End of life and dying matters: needs of clients and family caregivers
World population is increasing in size, with varying demographic proportions in age structure and composition. For many countries there is an increase in ageing populations and consequent implications for government policies, public services, financial resources, health and social care and the voluntary sector. This has been reflected in national government policies and global initiatives focused on older people and healthy ageing, also in relation to support and care by formal and informal carers to enable older people to continue living at home in their communities.
It is a given that we will all die at some time in our lives, for some prematurely and others after a long life lived. Most developments in end of life care have been pioneered in palliative care and hospice care, predominantly in the field of cancer. Examples have been the development of hospice care, out-reach work by hospices as part of intermediate care, such as hospice at home or voluntary sector provision of nurses for home nursing. The spotlight is now on end of life care, the palliation of symptoms, decisions regarding advance care planning and preferred place of death to achieve a good death taking into account individual’s preferences, values, cultural and religious practices and beliefs. Evidence of this is contained in national initiatives and pathways (for example, National End of Life Strategy: DH 2008, the Liverpool Care Pathway for the Dying Patient: Ellershaw & Wilkinson 2003). Recent surveys have found that more people die in institutions (hospitals or care homes) than at home although this varies between countries and may reflect national policies, cultural differences and service provision (Lloyd 2010, pp. 621–623). There is an opportunity to share globally good practices and policies to the benefit of all.
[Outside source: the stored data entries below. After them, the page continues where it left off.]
(* ===== verification/JsonParse.v ===== *)
(** * [JSON.parse] and the round trip through JSON text

    Every document of the repository travels as JSON text: the client posts
    [JSON.stringify(workflow)], Express parses the body ([express.json]),
    [saveWorkflow] writes [JSON.stringify(workflow, null, 2)] to disk,
    [loadWorkflow] reads it back with [JSON.parse], [res.json] sends it
    compact and the client parses it with [response.json()].

    This file models [JSON.parse] as a recursive-descent parser over the
    text, with fuel bounding the depth of its calls ([parse_value],
    [parse_elems], [parse_members]); [JSON_parse] runs it with fuel one
    more than the length of the text, which is enough for every text:
    [JSON_parse_fuel_enough] shows it is the parser with unbounded fuel,
    and [JSON_parse_json_value] that what it returns is a JSON value.  Objects are built as
    [JSON.parse] builds them, by [CreateDataProperty] in the order of the
    text ([assoc_set]: a repeated key keeps its first position and takes
    its last value).

    The parser accepts the JSON grammar with two restrictions of the
    model of values: a number with a fraction or an exponent, and a
    [\u] escape of a character outside ASCII, are not represented and
    make it return [None] (as a syntax error does).

    The main theorem, [parse_serialize], is the round trip: the text of
    [serialize gap indent v] for any gap made of spaces parses back to the
    value [normalize_opt v] that [JSON.parse] yields in JavaScript
    (undefined properties dropped, undefined elements become null,
    properties in enumeration order). *)

From Stdlib Require Import DecimalString DecimalZ DecimalPos.
From S2P Require Import Prelude JsValue Json.

Local Open Scope string_scope.

(** The double quote character (code 34), usable in patterns. *)
Abbreviation QUOTE := (Ascii false true false false false true false false).

(** ** The parser *)


Definition is_ws (c : ascii) : bool :=
  let n := nat_of_ascii c in
  Nat.eqb n 32 || Nat.eqb n 9 || Nat.eqb n 10 || Nat.eqb n 13.

Fixpoint skip_ws (s : string) : string :=
  match s with
  | String c s' => if is_ws c then skip_ws s' else s
  | EmptyString => EmptyString
  end.

Definition hex_val (c : ascii) : option nat :=
  let n := nat_of_ascii c in
  if (Nat.leb 48 n) && (Nat.leb n 57) then Some (n - 48)
  else if (Nat.leb 97 n) && (Nat.leb n 102) then Some (n - 87)
  else if (Nat.leb 65 n) && (Nat.leb n 70) then Some (n - 55)
  else None.

(** The character of a one-letter escape: a backslash followed by a
    double quote, a backslash, a slash, [b], [f], [n], [r] or [t]. *)
Definition unescape (e : ascii) : option ascii :=
  let n := nat_of_ascii e in
  if Nat.eqb n 34 then Some (ascii_of_nat 34)
  else if Nat.eqb n 92 then Some (ascii_of_nat 92)
  else if Nat.eqb n 47 then Some (ascii_of_nat 47)
  else if Nat.eqb n 98 then Some (ascii_of_nat 8)
  else if Nat.eqb n 102 then Some (ascii_of_nat 12)
  else if Nat.eqb n 110 then Some (ascii_of_nat 10)
  else if Nat.eqb n 114 then Some (ascii_of_nat 13)
  else if Nat.eqb n 116 then Some (ascii_of_nat 9)
  else None.
(** The enable toggle collapses [mode] to two values.  On a freshly
    rendered card the first click writes 4 to an enabled node and 0 to a
    disabled one, whatever number [mode] held; the second click writes the
    collapsed original value back (0 unless [mode] was 4) and leaves the
    card as it was rendered. *)
Theorem toggle_twice_collapses (pg : page) (k : nat) (c : card) (ns : list value)
    (ps : list (string * value)) :
  v_cards (pg_view pg) !! k = Some c -> c_checked c = enabled (VObj ps) ->
  get (pg_workflow pg) "nodes" = VArr ns -> ns !! c_node c = Some (VObj ps) ->
  (exists n1, node_at (on_toggle pg k) (c_node c) = Some n1 /\
     get n1 "mode" = VNum (if enabled (VObj ps) then 4 else 0)) /\
  (exists n2, node_at (on_toggle (on_toggle pg k) k) (c_node c) = Some n2 /\
     get n2 "mode" = VNum (if enabled (VObj ps) then 0 else 4) /\
     enabled n2 = enabled (VObj ps)) /\
  v_cards (pg_view (on_toggle (on_toggle pg k) k)) !! k = Some c.
Proof.
  intros Hc Hchk Hns Hn.
  destruct (on_toggle_spec pg k c ns Hc Hns) as [Hc1 Hns1].
  destruct (on_toggle_spec _ k _ _ Hc1 Hns1) as [Hc2 Hns2].
  unfold node_at. rewrite Hns2, Hns1. cbn [c_node c_checked set_card_checked] in *.
  rewrite !list_lookup_alter_eq, Hn. cbn -[set_mode].
  destruct (set_mode_obj ps (negb (c_checked c))) as [qs Hqs].
  destruct (set_mode_read ps (negb (c_checked c))) as [Hm1 He1].
  rewrite Hqs in *. destruct (set_mode_read qs (negb (negb (c_checked c)))) as [Hm2 He2].
  rewrite Hchk, ?negb_involutive in *.
  split; [|split].
  - eexists. split; [done|]. rewrite Hm1. by destruct (enabled (VObj ps)).
  - eexists. split; [done|]. rewrite Hm2, He2. by destruct (enabled (VObj ps)).
  - rewrite Hc2. destruct c; simpl in *. by subst.
Qed.

(** ** The initial value of a select *)

Lemma find_index_lookup (s : string) (l : list string) (i : nat) :
  find_index s l = Some i -> l !! i = Some s.
Proof.
  revert i. induction l as [|x l IH]; intros i; simpl; [done|].
  destruct (String.eqb_spec s x) as [->|]; [by intros [= <-]|].
  destruct (find_index s l) as [i'|] eqn:E; [|done]. intros [= <-]. simpl. by apply IH.
Qed.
It is the realization that dying matters and that death is inevitable as part of normal ageing that perhaps leads people to wish to die at home with their families, if they are able and supported to do so. There has been a shift in some policies and services to support this. Likewise there is a shift in research focus from hospices and hospitals to communities, home care nursing and care homes. The paper by Stajduhar et al. (2011) in this issue of JAN illustrates this shift. It presents their study of home care nurses’ decisions about needs and amount of services at the end of life with particular focus on clients and family caregivers’ needs, capacities, resources and service requirements. This is an illuminating study and provides an important direction for future research. It also builds on from two systematic reviews they have undertaken on this topic (Funk et al. 2010, Stajduhar et al. 2010). Just as midwifes strive to ensure a good birth and the delivery of new life, nurses can be there to help support and care for people at the end of life, both occasions as witness of privilege.